Rabid (2019)

Rabid (2019)
Rabid (2019)
Release Date:Genre:Rating:Publisher:Platform:

Rabid (2019) stars Sarah (Laura Vandervoort) a vegetarian fashion designer who after getting into an accident is left disfigured and injured in the hospital. She awakes in the hospital and finds half of her face marred, causing her to lose her job and in need of money for facial reconstruction surgery. She receives an email from a stem-cell research and treatment institute that will cover the costs of her surgery if she decides to choose to be an experiment for a new stem cell program.
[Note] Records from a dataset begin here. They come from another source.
(** * ascii-render: a shallow embedding of the pixel-to-glyph renderer

    The development follows the TypeScript sources of [src/ascii-render]:
    [colors.ts], [symbols.ts], [mapper.ts] and [renderer.ts].

    Numbers.  A JavaScript [number] is an IEEE-754 binary64 value.
    - Colour channels, thresholds and interpolation factors are kept as
      primitive binary64 floats ([PrimFloat.float]), so that products such as
      [0.299 * r], divisions and [Math.round] are computed exactly as the
      engine computes them.
    - Pixel coordinates, loop counters, dash flags, thicknesses, array
      lengths and bit patterns are integers in the program; they are kept in
      [Z].  Binary64 arithmetic on integers is exact as long as the operands
      and the results stay below 2^53 in magnitude, which is the range this
      embedding speaks about.  Bit operators
      ([|], [^], [&], [<<], [>>]) work on 32-bit two's-complement words and
      their wrap-around is written out ([toInt32], shift counts modulo 32).
    - Where the magnitude decides the behaviour the numbers are binary64
      again: the dimensions of [createBuffer] (the array constructor reads
      them through [ToLength] and refuses 2^32 or more), and the loop of
      [drawLine], embedded a second time on binary64 ([bresenham64]) and
      proved to walk as the integer loop does below 2^50.

    Strings are sequences of UTF-16 code units ([list Z]), because
    [String.prototype.length], indexing and [slice] count code units. *)

From Stdlib Require Import ZArith Bool List Lia Floats Uint63 String Ascii DecimalString.
From stdpp Require Import base list.

Set Warnings "-inexact-float,-notation-for-abbreviation".
Local Open Scope Z_scope.

(* ================================================================= *)
(** ** JavaScript primitives used by the sources *)

Module Js.

Notation JsString := (list Z).

(** A string literal made of ASCII characters, as code units. *)
Definition js (s : string) : JsString :=
  map (fun c => Z.of_N (N_of_ascii c)) (list_ascii_of_string s).

(** An integer as a binary64 number (exact below 2^53). *)
Definition Z2f (z : Z) : float :=
  if z <? 0 then PrimFloat.opp (PrimFloat.of_uint63 (Uint63.of_Z (- z)))
  else PrimFloat.of_uint63 (Uint63.of_Z z).

(** [Math.round]: the nearest integer, ties towards +infinity; NaN, the
    infinities and the zeros are returned unchanged; a result of zero keeps
    the sign of the argument. *)
Definition Math_round (x : float) : float :=
  match Prim2SF x with
  | S754_finite s m e =>
      if 0 <=? e then x
      else
        let v := if s then Z.neg m else Z.pos m in
        let n := (2 * v + 2 ^ (- e)) / 2 ^ (1 - e) in
        if n =? 0 then (if s then PrimFloat.neg_zero else PrimFloat.zero) else Z2f n
  | _ => x
  end.

(** [Math.max] and [Math.min] on two arguments: NaN is contagious and
    [+0] is larger than [-0]. *)
Definition Math_max (a b : float) : float :=
  if is_nan a || is_nan b then nan
  else if PrimFloat.ltb a b then b
  else if PrimFloat.ltb b a then a
  else if get_sign a then b else a.

Definition Math_min (a b : float) : float :=
  if is_nan a || is_nan b then nan
  else if PrimFloat.ltb a b then a
  else if PrimFloat.ltb b a then b
  else if get_sign a then a else b.

(** [Number::toString] on the values that reach a template literal in the
    sources: NaN, the infinities and integer values (the only outputs of
    [clampByte]); the fractional digits of other numbers are not modelled. *)
Definition decimal (z : Z) : JsString :=
  js (NilZero.string_of_int (Z.to_int z)).

Definition NumberToString (x : float) : JsString :=
  match Prim2SF x with
  | S754_nan => js "NaN"
  | S754_zero _ => js "0"
  | S754_infinity s => (if s then js "-" else []) ++ js "Infinity"
  | S754_finite s m e =>
      let v := if s then Z.neg m else Z.pos m in
      decimal (if 0 <=? e then v * 2 ^ e else v / 2 ^ (- e))
  end.

(** [ToInt32]: reduction to a signed 32-bit word. *)
Definition toInt32 (z : Z) : Z := (z + 2 ^ 31) mod 2 ^ 32 - 2 ^ 31.

(** [a << k], [a >> k], [a | b], [a ^ b], [a & b] on 32-bit words. *)
Definition shl32 (a k : Z) : Z := toInt32 (Z.shiftl (toInt32 a) (k mod 32)).
Definition sar32 (a k : Z) : Z := Z.shiftr (toInt32 a) (k mod 32).
Definition or32 (a b : Z) : Z := Z.lor (toInt32 a) (toInt32 b).
Definition xor32 (a b : Z) : Z := Z.lxor (toInt32 a) (toInt32 b).
Definition and32 (a b : Z) : Z := Z.land (toInt32 a) (toInt32 b).

(** [String.fromCodePoint] for a valid code point, as UTF-16. *)
Definition fromCodePoint (cp : Z) : JsString :=
  if cp <? 0x10000 then [cp]
  else [0xD800 + Z.shiftr (cp - 0x10000) 10; 0xDC00 + Z.land (cp - 0x10000) 0x3FF].

(** [arr[i]] for an integer index: [undefined] outside the array. *)
Definition index {A} (l : list A) (i : Z) : option A :=
  if i <? 0 then None else l !! Z.to_nat i.

(** [a.join(sep)] on an array of strings. *)
Fixpoint join (sep : JsString) (parts : list JsString) : JsString :=
  match parts with
  | [] => []
  | [p] => p
  | p :: rest => p ++ sep ++ join sep rest
  end.

(** [s.replace(c, "")] for a one-unit pattern [c]: the first occurrence of
    [c] is removed, later ones stay. *)
Fixpoint removeFirst (c : Z) (s : JsString) : JsString :=
  match s with
  | [] => []
  | d :: rest => if d =? c then rest else d :: removeFirst c rest
  end.

(** [s.slice(i, j)] for [0 <= i <= j]. *)
Definition slice (s : JsString) (i j : nat) : JsString := take (j - i) (drop i s).

(** [s[i] ?? "0"]: the one-unit string at index [i], or ["0"]. *)
Definition unitOr0 (s : JsString) (i : nat) : JsString :=
  match s !! i with Some c => [c] | None => js "0" end.

(** White space and line terminators skipped by [parseInt]. *)
Definition isWhiteSpace (c : Z) : bool :=
  (c =? 0x09) || (c =? 0x0A) || (c =? 0x0B) || (c =? 0x0C) || (c =? 0x0D)
  || (c =? 0x20) || (c =? 0xA0) || (c =? 0x1680)
  || ((0x2000 <=? c) && (c <=? 0x200A))
  || (c =? 0x2028) || (c =? 0x2029) || (c =? 0x202F) || (c =? 0x205F)
  || (c =? 0x3000) || (c =? 0xFEFF).

Fixpoint trimStart (s : JsString) : JsString :=
  match s with
  | c :: rest => if isWhiteSpace c then trimStart rest else s
  | [] => []
  end.

Definition hexDigit (c : Z) : option Z :=
  if (48 <=? c) && (c <=? 57) then Some (c - 48)
  else if (97 <=? c) && (c <=? 102) then Some (c - 87)
  else if (65 <=? c) && (c <=? 70) then Some (c - 55)
  else None.

(** Value of the longest prefix of hex digits; [None] when it is empty. *)
Fixpoint hexPrefix (s : JsString) (acc : option Z) : option Z :=
  match s with
  | c :: rest =>
      match hexDigit c with
      | Some d => hexPrefix rest (Some (16 * default 0 acc + d))
      | None => acc
      end
  | [] => acc
  end.

(** [parseInt(s, 16)]: leading white space is skipped, one sign is read, an
    [0x]/[0X] prefix is dropped, then the longest run of hex digits is
    converted and whatever follows is ignored; no digit at all gives NaN. *)
Definition parseInt16 (s : JsString) : float :=
  let s1 := trimStart s in
  let '(neg, s2) :=
    match s1 with
    | c :: rest => if c =? 45 then (true, rest) else if c =? 43 then (false, rest) else (false, s1)
    | [] => (false, s1)
    end in
  let s3 :=
    match s2 with
    | c0 :: c1 :: rest => if (c0 =? 48) && ((c1 =? 120) || (c1 =? 88)) then rest else s2
    | _ => s2
    end in
  match hexPrefix s3 None with
  | None => nan
  | Some n =>
      if n =? 0 then (if neg then PrimFloat.neg_zero else PrimFloat.zero)
      else Z2f (if neg then - n else n)
  end.

(** [Number.isFinite]: neither NaN nor an infinity. *)
Definition isFinite (x : float) : bool := negb (is_nan x || is_infinity x).

(** [ToLength]: the array length a number stands for.  NaN and the numbers
    below 1 give 0, a fraction is dropped, and the result is capped at
    2^53 - 1. *)
Definition ToLength (x : float) : Z :=
  match Prim2SF x with
  | S754_finite false m e =>
      Z.min (2 ^ 53 - 1) (if 0 <=? e then Z.pos m * 2 ^ e else Z.pos m / 2 ^ (- e))
  | S754_infinity false => 2 ^ 53 - 1
  | _ => 0
  end.

End Js.
Import Js.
After waking up, her face is completely healed, and she is allowed to go back to work. She has to take numerous medications and a special drink provided by the stem-cell institute. She begins to have vivid dream-like sexual hallucinations of her eating the flesh off of men and drinking their blood. The victims from her hallucinations are actually taking place in the real world, as it is shown to not be a dream, and they are infected and left with an infectious rabies-like disease, where they lose all consciousness and are turned into walking, flesh-eating zombies.

This film is a remake of a previous Rabid movie (made in 1977 by David Cronenberg) and it, unfortunately, does not hit the mark. The gore special effects end up being cheesy, along with a poorly written script and terrible over the top acting. Sarah’s boss has an extremely exaggerated accent making it hard to take his character seriously. Laura Vandervoort has the best acting in the movie, although you start to not care about her about halfway through the movie.

This movie was hard to watch, and it only goes downhill once it starts. There are many problems with this movie starting with the plot. It almost seemed as if everyone working on the movie had no real direction for it. There are also various lighting issues, such as an annoying camera glare that appears in an alley scene, that was left in post-production. This glare was visible during the whole scene until it changed to an area where the light wasn’t as prominent, making it very distracting. I would hardly consider this film to be categorized in the horror genre, as the scariest scene was in the first minute where a large dog is used as a jump scare.

Rabid’s Blu-ray contains special features: audio commentary with directors and writers Jen and Sylvia Soska, behind the scenes footage with the Soska sisters, an interview with Actress Laura Vandervoort (Sarah) and a trailer.